Nothing but the lines from the one containing "[] => EmptyString" through the one containing "Forall (fun s", both included, should be given again, each exactly as written below.

====== Records to process ======

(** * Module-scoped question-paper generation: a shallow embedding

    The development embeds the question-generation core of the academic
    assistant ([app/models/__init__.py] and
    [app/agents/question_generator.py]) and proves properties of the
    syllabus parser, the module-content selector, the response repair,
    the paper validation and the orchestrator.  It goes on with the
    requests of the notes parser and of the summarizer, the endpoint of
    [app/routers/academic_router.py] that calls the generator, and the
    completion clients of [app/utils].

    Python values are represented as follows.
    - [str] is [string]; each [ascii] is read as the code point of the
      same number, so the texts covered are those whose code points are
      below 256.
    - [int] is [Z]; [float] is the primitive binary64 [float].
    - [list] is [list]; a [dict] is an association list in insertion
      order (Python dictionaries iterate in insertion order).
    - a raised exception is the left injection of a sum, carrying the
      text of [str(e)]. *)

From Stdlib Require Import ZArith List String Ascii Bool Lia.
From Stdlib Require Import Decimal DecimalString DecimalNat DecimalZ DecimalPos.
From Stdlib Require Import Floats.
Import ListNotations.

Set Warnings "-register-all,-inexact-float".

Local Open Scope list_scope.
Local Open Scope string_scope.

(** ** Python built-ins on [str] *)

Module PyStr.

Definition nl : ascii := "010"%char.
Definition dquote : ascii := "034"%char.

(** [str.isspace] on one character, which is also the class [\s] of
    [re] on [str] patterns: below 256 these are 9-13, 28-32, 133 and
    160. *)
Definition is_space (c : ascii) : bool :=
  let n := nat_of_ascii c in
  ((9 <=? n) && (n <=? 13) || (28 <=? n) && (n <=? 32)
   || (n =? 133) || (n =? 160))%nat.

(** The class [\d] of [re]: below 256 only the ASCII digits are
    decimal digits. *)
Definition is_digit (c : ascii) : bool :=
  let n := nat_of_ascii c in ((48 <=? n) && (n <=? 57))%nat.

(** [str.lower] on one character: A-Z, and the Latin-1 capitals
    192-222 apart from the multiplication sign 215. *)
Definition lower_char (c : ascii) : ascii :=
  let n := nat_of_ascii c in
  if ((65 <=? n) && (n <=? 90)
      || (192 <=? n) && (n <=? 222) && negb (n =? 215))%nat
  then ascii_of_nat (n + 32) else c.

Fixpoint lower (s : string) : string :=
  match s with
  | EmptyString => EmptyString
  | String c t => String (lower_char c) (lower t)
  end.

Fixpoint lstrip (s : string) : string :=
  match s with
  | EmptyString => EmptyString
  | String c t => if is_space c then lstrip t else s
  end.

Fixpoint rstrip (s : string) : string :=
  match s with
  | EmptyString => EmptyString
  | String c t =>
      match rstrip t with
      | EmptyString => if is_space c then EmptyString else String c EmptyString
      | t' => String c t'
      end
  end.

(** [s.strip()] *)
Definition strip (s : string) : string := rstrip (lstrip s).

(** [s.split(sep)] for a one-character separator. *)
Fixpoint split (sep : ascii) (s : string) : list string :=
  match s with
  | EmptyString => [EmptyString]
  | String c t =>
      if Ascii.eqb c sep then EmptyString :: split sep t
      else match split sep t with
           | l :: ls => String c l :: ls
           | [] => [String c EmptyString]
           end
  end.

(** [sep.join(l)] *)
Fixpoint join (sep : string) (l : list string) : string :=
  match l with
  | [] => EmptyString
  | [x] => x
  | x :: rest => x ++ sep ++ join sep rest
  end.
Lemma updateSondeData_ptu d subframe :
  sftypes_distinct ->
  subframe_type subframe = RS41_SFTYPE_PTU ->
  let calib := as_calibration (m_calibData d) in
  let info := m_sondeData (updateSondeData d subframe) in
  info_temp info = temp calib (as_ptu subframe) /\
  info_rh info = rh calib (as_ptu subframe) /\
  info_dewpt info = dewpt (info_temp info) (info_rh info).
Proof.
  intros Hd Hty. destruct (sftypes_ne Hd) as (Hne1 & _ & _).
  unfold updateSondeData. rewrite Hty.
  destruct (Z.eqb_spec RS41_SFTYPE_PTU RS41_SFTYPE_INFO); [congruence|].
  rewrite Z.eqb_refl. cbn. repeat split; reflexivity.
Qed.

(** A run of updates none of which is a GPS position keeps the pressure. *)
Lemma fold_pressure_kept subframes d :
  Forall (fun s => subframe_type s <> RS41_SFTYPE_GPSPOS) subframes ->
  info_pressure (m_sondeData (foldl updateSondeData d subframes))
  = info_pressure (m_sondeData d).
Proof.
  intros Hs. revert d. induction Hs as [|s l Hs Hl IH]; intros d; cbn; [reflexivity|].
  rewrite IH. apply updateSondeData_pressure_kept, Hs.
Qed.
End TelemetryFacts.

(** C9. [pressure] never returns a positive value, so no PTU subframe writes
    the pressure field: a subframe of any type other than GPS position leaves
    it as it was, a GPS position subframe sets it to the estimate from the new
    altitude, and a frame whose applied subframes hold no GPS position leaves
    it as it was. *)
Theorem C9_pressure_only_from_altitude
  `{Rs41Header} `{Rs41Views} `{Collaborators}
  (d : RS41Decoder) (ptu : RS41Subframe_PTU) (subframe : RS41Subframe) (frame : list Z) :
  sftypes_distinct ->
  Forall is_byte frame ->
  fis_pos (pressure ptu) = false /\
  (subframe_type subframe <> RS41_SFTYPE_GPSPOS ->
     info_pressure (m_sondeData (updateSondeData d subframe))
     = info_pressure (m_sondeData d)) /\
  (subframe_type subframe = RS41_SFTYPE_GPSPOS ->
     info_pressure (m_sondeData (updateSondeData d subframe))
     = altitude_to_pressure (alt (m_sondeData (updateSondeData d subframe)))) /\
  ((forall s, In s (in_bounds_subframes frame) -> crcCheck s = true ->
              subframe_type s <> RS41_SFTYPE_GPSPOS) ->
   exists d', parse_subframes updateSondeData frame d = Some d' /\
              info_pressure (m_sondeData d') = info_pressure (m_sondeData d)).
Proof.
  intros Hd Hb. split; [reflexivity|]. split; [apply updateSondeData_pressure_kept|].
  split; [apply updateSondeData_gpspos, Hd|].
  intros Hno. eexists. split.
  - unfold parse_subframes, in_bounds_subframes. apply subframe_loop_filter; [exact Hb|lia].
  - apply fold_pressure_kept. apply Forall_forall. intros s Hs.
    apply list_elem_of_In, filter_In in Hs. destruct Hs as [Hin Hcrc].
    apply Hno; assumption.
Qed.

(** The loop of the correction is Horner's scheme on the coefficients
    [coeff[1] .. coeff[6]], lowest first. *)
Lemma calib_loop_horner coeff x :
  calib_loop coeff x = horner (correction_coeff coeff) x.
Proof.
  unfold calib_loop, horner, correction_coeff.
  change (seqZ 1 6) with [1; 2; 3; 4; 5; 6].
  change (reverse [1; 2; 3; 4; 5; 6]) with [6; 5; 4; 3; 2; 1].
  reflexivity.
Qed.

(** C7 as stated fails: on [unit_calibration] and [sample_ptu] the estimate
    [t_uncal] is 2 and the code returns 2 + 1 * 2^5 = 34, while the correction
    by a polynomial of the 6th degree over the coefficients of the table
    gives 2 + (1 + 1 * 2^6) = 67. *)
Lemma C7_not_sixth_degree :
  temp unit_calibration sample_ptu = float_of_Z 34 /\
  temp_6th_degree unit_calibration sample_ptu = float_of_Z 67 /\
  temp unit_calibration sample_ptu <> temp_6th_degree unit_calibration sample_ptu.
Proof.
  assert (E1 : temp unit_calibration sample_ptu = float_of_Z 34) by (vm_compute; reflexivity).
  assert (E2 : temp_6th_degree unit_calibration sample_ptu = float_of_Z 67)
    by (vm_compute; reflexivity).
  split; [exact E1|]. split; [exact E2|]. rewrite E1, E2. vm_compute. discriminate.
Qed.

======

The answer:
  | [] => EmptyString
  | [x] => x
  | x :: rest => x ++ sep ++ join sep rest
  end.
Lemma updateSondeData_ptu d subframe :
  sftypes_distinct ->
  subframe_type subframe = RS41_SFTYPE_PTU ->
  let calib := as_calibration (m_calibData d) in
  let info := m_sondeData (updateSondeData d subframe) in
  info_temp info = temp calib (as_ptu subframe) /\
  info_rh info = rh calib (as_ptu subframe) /\
  info_dewpt info = dewpt (info_temp info) (info_rh info).
Proof.
  intros Hd Hty. destruct (sftypes_ne Hd) as (Hne1 & _ & _).
  unfold updateSondeData. rewrite Hty.
  destruct (Z.eqb_spec RS41_SFTYPE_PTU RS41_SFTYPE_INFO); [congruence|].
  rewrite Z.eqb_refl. cbn. repeat split; reflexivity.
Qed.

(** A run of updates none of which is a GPS position keeps the pressure. *)
Lemma fold_pressure_kept subframes d :
  Forall (fun s => subframe_type s <> RS41_SFTYPE_GPSPOS) subframes ->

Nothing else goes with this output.